We continue to be caught in a vortex of prophecies. Enough that I’ve started noting them in the margins, not to track them, but more to acknowledge them and let them go.

And thank goodness because this section ended by rolling up what felt like a wheelbarrow of prophecies: “But Evelyn Lilith Burns is coming; the Pioneer Café is getting painfully close; and–more visually–midnight’s other children … are pressing extremely hard. Soon the cracks will be wide enough for them to escape…”

And even with all that, super enjoying the journey and equally curious what genre it will turn out we were reading when we get to the end — magically realistic historical fiction? a religious tract that could use some reordering? sci fi….?

(And here I thought The Blind Assassin was a mashup.)

Next stop: Let’s meet at the end of the section entitled (look at that!) “At the Pioneer Café” (aka page 254 in the Random House paperback), where “large things [may] be close behind”…

And this? This is the post for comments on sections 2.5 through 2.7.

And lastly: “Pehlwan” is defined by Collins as hindi for “a wrestler” or “a strongman.”

25 comments for “The Midnight’s Children Meander, Week Five

  1. Noodle
    September 16, 2020 at 6:12 pm

    Still working my way through this week’s reading but was struck already by two things: 1) the admirably feverish homage to Padma as one of the Guardians of Life and 2) the dip into the Hindu worldview, in which life is stuck in the Age of Darkness, “where property gives a man rank, where wealth is equated with virtue…” And stuck for roughly another 428,000 years. Bummer.

  2. Ute
    September 19, 2020 at 1:35 am

    I was recently asked which superpower I would ask for and I said “Speak and understand (!) every language on this planet.”
    And I just loved to see this answer reflected in one of the midnight children’s gifts: “…could speak…every language and dialect spoken in the subcontinent” – which again ties in so nicely with this statement from the previous chapter: “Language divided us.”

  3. Itto Ogami
    September 19, 2020 at 12:13 pm

    Favorite passage: “Why, at this crucial instant when all manner of things were waiting to be described…did I introduce a mere condiment into the conversation?…Because I sniff the air; and scented, behind the solicitous expressions of my visitors, a sharp whiff of danger. I intended to defend myself; but I require the assistance of chutney.” More chutney, less danger I say.

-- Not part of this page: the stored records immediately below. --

(** * ECB key interest rates: fetch, merge and render

    Shallow embedding of [monetary_econ/generate_visualization.py].

    - A pandas [Series] is an index of timestamps with one observation per
      entry; an observation is a number or missing (NaN).  Observations are
      read as exact rationals: the rounding of binary floating point is not
      part of the model.
    - A pandas [DataFrame] is a shared index and an ordered list of named
      columns, each aligned with the index.
    - Exceptions are values of type [exn]; code that may raise returns a
      [result]; code that prints, calls the data API or touches the file
      system runs in the monad [M] over a [World]. *)

From Stdlib Require Import ZArith QArith Qabs Lia DecimalString Sorted.
From stdpp Require Import base list strings gmap.

Set Warnings "-register-all".

(** ** Exceptions *)

Record exn := Exn { exn_type : string; exn_msg : string }.

Inductive result (A : Type) : Type :=
| Ok (a : A)
| Raise (e : exn).
Arguments Ok {A} a.
Arguments Raise {A} e.

Definition KeyError (k : string) : exn := Exn "KeyError" ("'" +:+ k +:+ "'").
Definition IndexError (m : string) : exn := Exn "IndexError" m.

Definition result_bind {A B} (r : result A) (k : A -> result B) : result B :=
  match r with
  | Ok a => k a
  | Raise e => Raise e
  end.

#[global] Instance result_ret : MRet result := @Ok.
#[global] Instance result_mbind : MBind result :=
  fun A B k r => result_bind r k.

(** ** Timestamps *)

Record Timestamp := mkTimestamp { year : Z; month : Z; day : Z }.

Definition Timestamp_compare (a b : Timestamp) : comparison :=
  match (year a ?= year b)%Z with
  | Eq => match (month a ?= month b)%Z with
          | Eq => (day a ?= day b)%Z
          | c => c
          end
  | c => c
  end.

(** ** Observations and series *)

(** [None] is NaN. *)
Definition value : Type := option Q.

Definition notna (v : value) : bool :=
  match v with Some _ => true | None => false end.

(** A series: index labels with their observations, in index order. *)
Definition Series : Type := list (Timestamp * value).

Definition series_index (s : Series) : list Timestamp := s.*1.

(** The observation a series holds at label [d] (the first one, when the
    label is repeated). *)
Fixpoint series_at (d : Timestamp) (s : Series) : option value :=
  match s with
  | [] => None
  | (d', v) :: s' =>
      match Timestamp_compare d d' with
      | Eq => Some v
      | _ => series_at d s'
      end
  end.

(** [Series.dropna()]. *)
Definition dropna (s : Series) : Series :=
  filter (fun p => notna p.2 = true) s.

(** ** Data frames *)

Record DataFrame := mkDataFrame {
  df_index : list Timestamp;
  df_columns : list (string * list value)
}.

Definition column_names (t : DataFrame) : list string := (df_columns t).*1.

(** [name in df.columns] *)
Definition has_column (name : string) (t : DataFrame) : bool :=
  bool_decide (name ∈ column_names t).

Fixpoint assoc {A} (name : string) (l : list (string * A)) : option A :=
  match l with
  | [] => None
  | (n, a) :: l' => if String.eqb name n then Some a else assoc name l'
  end.

(** [df[name]] as a series carrying the frame's index. *)
Definition column_series (t : DataFrame) (c : list value) : Series :=
  zip (df_index t) c.

(** The observation of column [name] in row [i]. *)
Definition cell (t : DataFrame) (name : string) (i : nat) : option value :=
  c ← assoc name (df_columns t); c !! i.

(** *** Construction from a dict of series: outer join on the index

    The union of the indexes is kept in increasing order without
    repetition; every series is re-indexed on it, NaN where it has no
    observation. *)

Fixpoint insert_label (d : Timestamp) (l : list Timestamp) : list Timestamp :=
  match l with
  | [] => [d]
  | x :: r =>
      match Timestamp_compare d x with
      | Lt => d :: l
      | Eq => l
      | Gt => x :: insert_label d r
      end
  end.

Definition union_labels (acc ds : list Timestamp) : list Timestamp :=
  foldr insert_label acc ds.

Definition union_indexes (ss : list (list Timestamp)) : list Timestamp :=
  foldl union_labels [] ss.

Definition reindex (idx : list Timestamp) (s : Series) : list value :=
  (fun d => default None (series_at d s)) <$> idx.

(** [pd.DataFrame(data)] for a dict [data] of series, in insertion order.
    The series are those the data API delivers, with distinct labels; of a
    repeated label the first observation would be taken. *)
Definition DataFrame_of_dict (data : list (string * Series)) : DataFrame :=
  let idx := union_indexes (series_index <$> data.*2) in
  mkDataFrame idx (prod_map id (reindex idx) <$> data).

(** *** Row-wise mean, column assignment, column removal *)

Definition Qsum (xs : list Q) : Q := foldl Qplus 0%Q xs.

(** Mean of the observations present in one row; NaN when none is. *)
Definition nanmean (row : list value) : value :=
  match omap id row with
  | [] => None
  | xs => Some (Qsum xs / inject_Z (Z.of_nat (length xs)))%Q
  end.

(** The mean of every row over the given columns. *)
Definition row_means (n : nat) (cols : list (list value)) : list value :=
  (fun i => nanmean (omap (fun c : list value => c !! i) cols)) <$> seq 0 n.

(** [df[names].mean(axis=1)] *)
Definition mean_axis1 (t : DataFrame) (names : list string) : result (list value) :=
  match mapM (fun n => assoc n (df_columns t)) names with
  | None =>
      Raise (KeyError (default EmptyString (head (filter (fun n => assoc n (df_columns t) = None) names))))
  | Some cols => Ok (row_means (length (df_index t)) cols)
  end.

Fixpoint set_assoc {A} (name : string) (a : A) (l : list (string * A)) : list (string * A) :=
  match l with
  | [] => [(name, a)]
  | (n, b) :: l' =>
      if String.eqb name n then (n, a) :: l' else (n, b) :: set_assoc name a l'
  end.

(** [df[name] = c]: replaces the column in place, or appends a new one. *)
Definition set_column (name : string) (c : list value) (t : DataFrame) : DataFrame :=
  mkDataFrame (df_index t) (set_assoc name c (df_columns t)).

(** [df.drop(columns=names, inplace=True)]; a label that is not a column
    raises [KeyError]. *)
Definition drop_columns (names : list string) (t : DataFrame) : result DataFrame :=
  match filter (fun n => n ∉ column_names t) names with
  | [] => Ok (mkDataFrame (df_index t)
               (filter (fun p => p.1 ∉ names) (df_columns t)))
  | n :: _ => Raise (KeyError n)
  end.

(** ** The merge step of [fetch_ecb_rates] (lines 52-60) *)

Definition MRO_FIXED : string := "MRO (Fixed Rate)".
Definition MRO_VARIABLE : string := "MRO (Variable Rate)".

(** Lines 55-58. *)
Definition combine_mro (combined_rates : DataFrame) : result DataFrame :=
  if has_column MRO_FIXED combined_rates && has_column MRO_VARIABLE combined_rates
  then
    m ← mean_axis1 combined_rates [MRO_FIXED; MRO_VARIABLE];
    drop_columns [MRO_FIXED; MRO_VARIABLE] (set_column "MRO" m combined_rates)
  else Ok combined_rates.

    As a former comic book collector, I thoroughly enjoyed the multitude of diverse superhero powers of the midnight children.

    But, often find it difficult to maintain focus on the story amidst perpetual barrage of tangents. And I like a good tangent.

  4. Jim Compton
    September 19, 2020 at 8:02 pm

    I was running late & am now caught up, so I’m not 100% sure this question is for this week’s chapters, but: One of the foreshadowed deaths is that of Amina, said to be crushed under a bombed building in the 1965 India-Pakistan war. But the Wikipedia entry on that war doesn’t mention attacks on civilian targets in Bombay or anywhere else. Did anyone go further down that rabbit-hole to find what the relevant history is?

  5. Peaseblossom
    September 19, 2020 at 9:16 pm

    Pakistan apparently shot down a civilian plane at one point, even after the aircraft identified itself as civilian. There were also several thousand casualties on both sides – quite a mess. This war was mainly viewed within the context of the greater Cold War, with Pakistan and India aligning more with the former USSR as a result.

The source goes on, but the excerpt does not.